In retrospect, Barbara said, he might have portrayed her as his romantic partner “because I was his claim to heterosexuality.” By then, at least, she understood what he had hidden for so long.


In the fall of 1960, Barbara got yet another panicky call from her mother.

Her father finally seemed to be recovering from his attempted suicide and the collapse of the Café de Paris two years earlier. He had landed a contract to stage shows at the Tropicana Hotel in Las Vegas, and he and Dena and Jackie had moved there. Now Dena was on the phone, telling Barbara that her father had to cancel a planned trip to New York. “He can’t, or he’ll be arrested,” she said in the desperate voice her daughter knew too well. He was still dealing with the Internal Revenue Service over his failure to pay taxes for his nightclub, now defunct, and he had missed the latest court date in New York. For that, a warrant had been issued for his arrest.

Roy happened to call that night, she said, and he insisted they get together to talk about it. A week later, the warrant against her father was dropped in a process that was surely extralegal.

Roy Cohn was a master fixer.

“He had strong connections and friendships with most of the major judges in New York,” Barbara said. His father, Albert Cohn, had been a judge. “Over the years, for one reason or another, Roy had done a lot of favors for various judges and politicians.” He never told her how he had made her father’s legal problem evaporate, but she assumed that he asked someone powerful for a favor and got it. “Roy was like a godfather,” Barbara said—a godfather of the Mafia sort, not of the religious variety. “You do a favor for me, I do a favor for you.”
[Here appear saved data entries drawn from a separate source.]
Lemma writer_finishes w s :
  running w s.2 -> cw_thread w = WEnded ->
  exists w' m' os', Client_Stop_end w s.1 s.2 = Some (Some (w', m', os')) /\ written w' (m', os') /\ see (m', os') = see s.
Proof.
  intros (He & Hp & _ & (Hv & Hs & Hn) & first & records & Hlog) Ht. destruct s as [m os]. cbn [fst snd] in *.
  destruct (Client_Stop_end_logs Metrics_snapshot _ first records w m os Ht He Hp Hv Hn Hlog)
    as (w' & m' & os' & r & json & summary & Hend & Hp' & Hf' & Hth & Hs' & Hpath & Hlog' & Hshows & Hj & Hjf & Hsum & Hsf).
  exists w', m', os'. pose proof (see_stop _ _ _ _ _ _ Hend) as Hsee. split; [done|]. split; [|done].
  destruct Hlog' as ((text & Htext & Hfile) & _ & _ & Hsummary). rewrite log_file_snoc in Hfile.
  split; [done|]. split; [done|]. split; [by rewrite Hs'|]. split; [done|].
  exists first, records, r, text, json, summary. split; [|cbn [snd]; by rewrite Hfile, <-Hsummary, Hpath].
  apply shows_counts in Hshows. unfold see in Hsee. cbn [fst snd] in *. destruct m' as [a'|b']; [|done].
  destruct m as [a|b]; [|done]. rewrite Hshows. apply (f_equal fst) in Hsee. by apply (inj Some) in Hsee.
Qed.

(** ** The program *)

(** The nickname the first line gives. *)
Definition nickname_of (input : list string) : string :=
  match input with [] | EmptyString :: _ => "guest" | name :: _ => name end.

(** Before the nickname is read: nothing is sent yet. *)
Definition unnamed cli c (input : list string) : Prop :=
  _joined cli = false /\ _nextSequence c = 1 /\ typed (nickname_of input) false 1 (tail input) = ts.

Definition code_ok (code d : Z) (k : nat) : Prop := (code = 0 /\ 1 <= d <= 2) \/ (code = -1 /\ d = 0 /\ k = O).

Definition stage (p : Program OS) (k : nat) (d : Z) : Prop :=
  let '(mkProgram cli c w s input phase) := p in
  match phase with
  | MStart => fresh c /\ unnamed cli c input /\ k = O /\ d = 0 /\
      cc_enabled (cw_config w) = true /\ cw_running w = false /\ cw_thread w = WNone /\ file_of s.2 = file_of os0
  | MConnect => fresh c /\ unnamed cli c input /\ k = O /\ d = 0 /\ running w s.2
  | MNickname | MReadNickname => live c d /\ unnamed cli c input /\ k = O /\ running w s.2
  | MHelp | MPrompt | MRead => live c d /\ remaining cli c input k /\ running w s.2
  | MQuit => live c d /\ running w s.2
  | MJoinThread was => leaving c was d /\ running w s.2
  | MStopWriter code => gone c /\ code_ok code d k /\ running w s.2
  | MWaitWriter code => gone c /\ code_ok code d k /\ running w s.2 /\ goes_on w = false
  | MDone code => gone c /\ code_ok code d k /\ written w s
  end.

Definition inv (p : Program OS) : Prop := exists k j d, traffic (p_shared p) k j d /\ stage p k d.

(** How far the program is from its end, and the thread whose step brings it closer. *)
Definition left (p : Program OS) : nat :=
  let '(mkProgram cli c w s input phase) := p in
  match phase with
  | MStart => 2 * length input + 15
  | MConnect => 2 * length input + 14
  | MNickname => 2 * length input + 13
  | MReadNickname => 2 * length input + 12
  | MHelp => 2 * length input + 11
  | MPrompt => 2 * length input + 10
  | MRead => 2 * length input + 9
  | MQuit => 8
  | MJoinThread _ => 5 + recv_rank c
  | MStopWriter _ => 4
  | MWaitWriter _ => 1 + rank (cw_thread w)
  | MDone _ => 0
  end.

Definition mover (p : Program OS) : MainEvent :=
  let '(mkProgram cli c w s input phase) := p in
  match phase with
  | MJoinThread _ => if decide (recv_rank c = O) then MUser else MRecv
  | MWaitWriter _ => if decide (rank (cw_thread w) = O) then MUser else MWriter
  | _ => MUser
  end.

(** A step keeps the invariant and brings the end no further away, and one of the mover
    brings it closer. *)
Definition moves (e : MainEvent) (p p' : Program OS) : Prop :=
  inv p' /\ (left p' <= left p)%nat /\ (e = mover p -> left p <> O -> (left p' < left p)%nat) /\
  (left p' = left p -> mover p' = mover p).

Lemma moves_still e p : inv p -> e <> mover p \/ left p = O -> moves e p p.
Proof. intros Hi He. split; [done|]. split; [done|]. split; [|done]. intros -> Hl. by destruct He. Qed.

Lemma moves_closer e p p' : inv p' -> (left p' < left p)%nat -> moves e p p'.
Proof. intros Hi Hl. split; [done|]. split; [lia|]. split; [done|]. lia. Qed.

Lemma rank_le (th : WriterThread) : (rank th <= 2)%nat.
Proof. destruct th; cbn; lia. Qed.

Abbreviation step := (main_step EnumNameErrorCode EnumNameMessageType).

Lemma stage_running (p : Program OS) k d :
  stage p k d -> cw_thread (p_writer p) <> WNone -> running (p_writer p) (p_shared p).2.
Proof. destruct p as [cli c w s input []]; cbn; tauto || (intros (? & ? & Ht & _) ?; contradiction) || tauto. Qed.

Lemma writer_moves (p : Program OS) : inv p -> exists p', step MWriter p = Some p' /\ moves MWriter p p'.
Proof.
  intros (k & j & d & Htr & Hst). destruct p as [cli c w s input phase]. cbn [p_shared] in Htr. cbn [main_step].
  assert (cw_thread w = WNone \/ cw_thread w <> WNone) as [Ht|Ht] by (destruct (cw_thread w); (by left) || by right).
  - unfold Client_step. rewrite Ht. cbn [mbind option_bind]. destruct s as [m os]. eexists; split; [done|].
    apply moves_still; [by exists k, j, d|]. left. destruct phase; cbn [mover]; try done; [by case_decide|]. by rewrite Ht.
  - pose proof (stage_running _ k d Hst Ht) as Hrun. cbn [p_writer p_shared] in Hrun.
    destruct (writer_turn w s.1 s.2 Hrun) as (w' & m' & os' & -> & Hrun' & (Hsame & Hne & Hrank) & Hsee).
    cbn [mbind option_bind]. eexists; split; [done|]. split.
    + exists k, j, d. split; [eapply traffic_see; [|exact Htr]; by destruct s|].
      destruct phase; cbn [stage] in *; try tauto. by destruct Hst as (_ & _ & Hw & _).
    + destruct phase; cbn [left mover] in *; try (split; [lia|]; split; [done|done]).
      * split; [lia|]. split; [by case_decide|done].
      * destruct Hst as (_ & _ & _ & Hg). destruct (Hrank Hg) as [_ Hr]. rewrite Hr. split; [lia|].
        repeat case_decide; split; try done; intros; lia.
Qed.

(** *** The receiving thread *)

Lemma recv_idle c s (l : ConsoleState) : _recvThread c = RNone -> recv_step true show c s l = Some (c, s, l).
Proof. intros Hr. unfold recv_step. by rewrite Hr. Qed.

Lemma console_fields console cli : _nickname (cli {{ _console := console }}) = _nickname cli /\ _joined (cli {{ _console := console }}) = _joined cli.
Proof. by destruct cli. Qed.

Lemma recv_moves (p : Program OS) : inv p -> exists p', step MRecv p = Some p' /\ moves MRecv p p'.
Proof.
  intros (k & j & d & Htr & Hst). destruct p as [cli c w s input phase]. cbn [p_shared] in Htr. cbn [main_step].
  assert (_recvThread c = RNone -> exists p',
    ('(c, s, console) ← recv_step true show c s (_console cli);
     Some (mkProgram (cli {{ _console := console }}) c w s input phase)) = Some p' /\ moves MRecv (mkProgram cli c w s input phase) p') as Hidle.
  { intros Hr. rewrite recv_idle by done. cbn [mbind option_bind].
    assert (cli {{ _console := _console cli }} = cli) as -> by (by destruct cli).
    eexists; split; [done|]. apply moves_still; [by exists k, j, d|]. left. unfold recv_rank.
    destruct phase; cbn [mover]; try done; [unfold recv_rank; by rewrite Hr|by case_decide]. }
  assert (live c d -> exists c' s' console j' d', recv_step true show c s (_console cli) = Some (c', s', console) /\
    live c' d' /\ traffic s' k j' d' /\ _nextSequence c' = _nextSequence c /\ (_isConnected c' = true -> _isConnected c = true) /\
    same_file s.2 s'.2) as Hlive.
  { intros Hl. destruct (recv_live c s k j d (_console cli) Hl Htr) as (c' & s' & console & j' & d' & Hr & ? & ? & ? & ?).
    exists c', s', console, j', d'. do 5 (split; [done|]). by eapply recv_step_file. }
  destruct phase; cbn [stage] in Hst; try (apply Hidle; (destruct Hst as ((_ & _ & ? & _) & _) || destruct Hst as ((_ & _ & ?) & _)); done).
  1, 2: destruct Hst as (Hl & (U1 & U2 & U3) & -> & Hrun).
  3, 4, 5: destruct Hst as (Hl & Hrem & Hrun).
  6: destruct Hst as (Hl & Hrun).
  1-6: destruct (Hlive Hl) as (c' & s' & console & j' & d' & -> & Hl' & Htr' & Hn & Hc & Hf); cbn [mbind option_bind];
    (eexists; split; [done|]); (split; [|split; [done|split; [done|done]]]);
    destruct (console_fields console cli) as [E1 E2]; pose proof (running_file _ _ _ Hf Hrun) as Hrun'.
  1, 2: exists O, j', d'; split; [done|]; cbn [stage]; split; [done|]; split; [split; [congruence|]; split; [congruence|done]|done].
  1, 2, 3: exists k, j', d'; split; [done|]; cbn [stage]; split; [done|]; split; [|done]; intros E; rewrite E1, E2, Hn; auto.
  1: by exists k, j', d'.
  destruct Hst as [Hl Hrun].
  destruct (recv_leaving c wasConnected s k j d (_console cli) Hl Htr) as (c' & s' & d' & Hr & Hl' & Htr' & Hrank).
  pose proof (recv_step_file _ _ _ _ _ _ _ Hr) as Hf. rewrite Hr. cbn [mbind option_bind]. eexists; split; [done|].
  split; [exists k, j, d'; split; [done|]; split; [done|by eapply running_file]|]. cbn [left mover].
  split; [lia|]. repeat case_decide; split; try done; intros; lia.
Qed.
For nearly a half-century, Barbara told almost no one what he had done for her, not even when friends expressed mystification about her relationship with such a controversial figure, a man who, among other things, was charged three times with professional misconduct and later became a mentor to Donald Trump. For Barbara, unsavory allegations and even Mob ties weren’t necessarily disqualifying; protecting her family came first. Like her emergency loan from gangster Louis Chesler to repay her father’s debts, a powerful man with a shady reputation once again had provided a safety net when she needed one.

“I knew all his faults, but I could never forget what he had done for my father,” she said of Roy. And for her. The day would come when she would return the favor.